(GIVEN ENTRIES begins)

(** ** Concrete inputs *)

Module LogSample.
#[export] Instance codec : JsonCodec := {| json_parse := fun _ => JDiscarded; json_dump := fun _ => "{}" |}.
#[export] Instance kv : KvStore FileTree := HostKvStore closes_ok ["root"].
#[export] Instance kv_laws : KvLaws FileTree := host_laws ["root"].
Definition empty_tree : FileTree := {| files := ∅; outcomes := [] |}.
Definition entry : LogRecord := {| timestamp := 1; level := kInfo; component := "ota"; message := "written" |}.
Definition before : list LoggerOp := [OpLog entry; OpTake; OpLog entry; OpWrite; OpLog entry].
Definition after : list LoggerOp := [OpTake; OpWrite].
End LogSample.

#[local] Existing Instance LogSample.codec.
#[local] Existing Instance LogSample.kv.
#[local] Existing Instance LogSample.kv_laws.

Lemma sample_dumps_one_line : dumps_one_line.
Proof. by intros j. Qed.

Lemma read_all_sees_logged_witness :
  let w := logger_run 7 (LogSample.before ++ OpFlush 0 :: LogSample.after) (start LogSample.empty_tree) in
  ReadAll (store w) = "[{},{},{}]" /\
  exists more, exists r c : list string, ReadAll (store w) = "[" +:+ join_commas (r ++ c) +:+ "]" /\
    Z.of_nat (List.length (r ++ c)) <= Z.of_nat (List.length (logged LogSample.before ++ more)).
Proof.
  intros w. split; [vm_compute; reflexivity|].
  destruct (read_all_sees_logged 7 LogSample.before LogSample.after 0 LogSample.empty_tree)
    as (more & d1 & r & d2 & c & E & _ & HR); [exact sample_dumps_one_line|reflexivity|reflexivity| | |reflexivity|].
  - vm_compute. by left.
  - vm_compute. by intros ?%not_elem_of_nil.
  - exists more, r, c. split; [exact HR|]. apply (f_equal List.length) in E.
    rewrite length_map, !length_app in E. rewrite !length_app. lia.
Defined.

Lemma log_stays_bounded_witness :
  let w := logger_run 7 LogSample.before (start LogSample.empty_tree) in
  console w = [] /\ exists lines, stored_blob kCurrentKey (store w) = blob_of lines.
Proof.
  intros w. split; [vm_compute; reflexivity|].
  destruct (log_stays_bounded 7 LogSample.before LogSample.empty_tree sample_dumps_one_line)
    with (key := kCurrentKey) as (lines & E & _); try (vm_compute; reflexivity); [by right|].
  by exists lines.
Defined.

(GIVEN ENTRIES ends)

AIM OF THE TASK: All entries should be given again precisely as they appear above.

RESPONSE TO THIS TASK:
(** ** Concrete inputs *)

Module LogSample.
#[export] Instance codec : JsonCodec := {| json_parse := fun _ => JDiscarded; json_dump := fun _ => "{}" |}.
#[export] Instance kv : KvStore FileTree := HostKvStore closes_ok ["root"].
#[export] Instance kv_laws : KvLaws FileTree := host_laws ["root"].
Definition empty_tree : FileTree := {| files := ∅; outcomes := [] |}.
Definition entry : LogRecord := {| timestamp := 1; level := kInfo; component := "ota"; message := "written" |}.
Definition before : list LoggerOp := [OpLog entry; OpTake; OpLog entry; OpWrite; OpLog entry].
Definition after : list LoggerOp := [OpTake; OpWrite].
End LogSample.

#[local] Existing Instance LogSample.codec.
#[local] Existing Instance LogSample.kv.
#[local] Existing Instance LogSample.kv_laws.

Lemma sample_dumps_one_line : dumps_one_line.
Proof. by intros j. Qed.

Lemma read_all_sees_logged_witness :
  let w := logger_run 7 (LogSample.before ++ OpFlush 0 :: LogSample.after) (start LogSample.empty_tree) in
  ReadAll (store w) = "[{},{},{}]" /\
  exists more, exists r c : list string, ReadAll (store w) = "[" +:+ join_commas (r ++ c) +:+ "]" /\
    Z.of_nat (List.length (r ++ c)) <= Z.of_nat (List.length (logged LogSample.before ++ more)).
Proof.
  intros w. split; [vm_compute; reflexivity|].
  destruct (read_all_sees_logged 7 LogSample.before LogSample.after 0 LogSample.empty_tree)
    as (more & d1 & r & d2 & c & E & _ & HR); [exact sample_dumps_one_line|reflexivity|reflexivity| | |reflexivity|].
  - vm_compute. by left.
  - vm_compute. by intros ?%not_elem_of_nil.
  - exists more, r, c. split; [exact HR|]. apply (f_equal List.length) in E.
    rewrite length_map, !length_app in E. rewrite !length_app. lia.
Defined.

Lemma log_stays_bounded_witness :
  let w := logger_run 7 LogSample.before (start LogSample.empty_tree) in
  console w = [] /\ exists lines, stored_blob kCurrentKey (store w) = blob_of lines.
Proof.
  intros w. split; [vm_compute; reflexivity|].
  destruct (log_stays_bounded 7 LogSample.before LogSample.empty_tree sample_dumps_one_line)
    with (key := kCurrentKey) as (lines & E & _); try (vm_compute; reflexivity); [by right|].
  by exists lines.
Defined.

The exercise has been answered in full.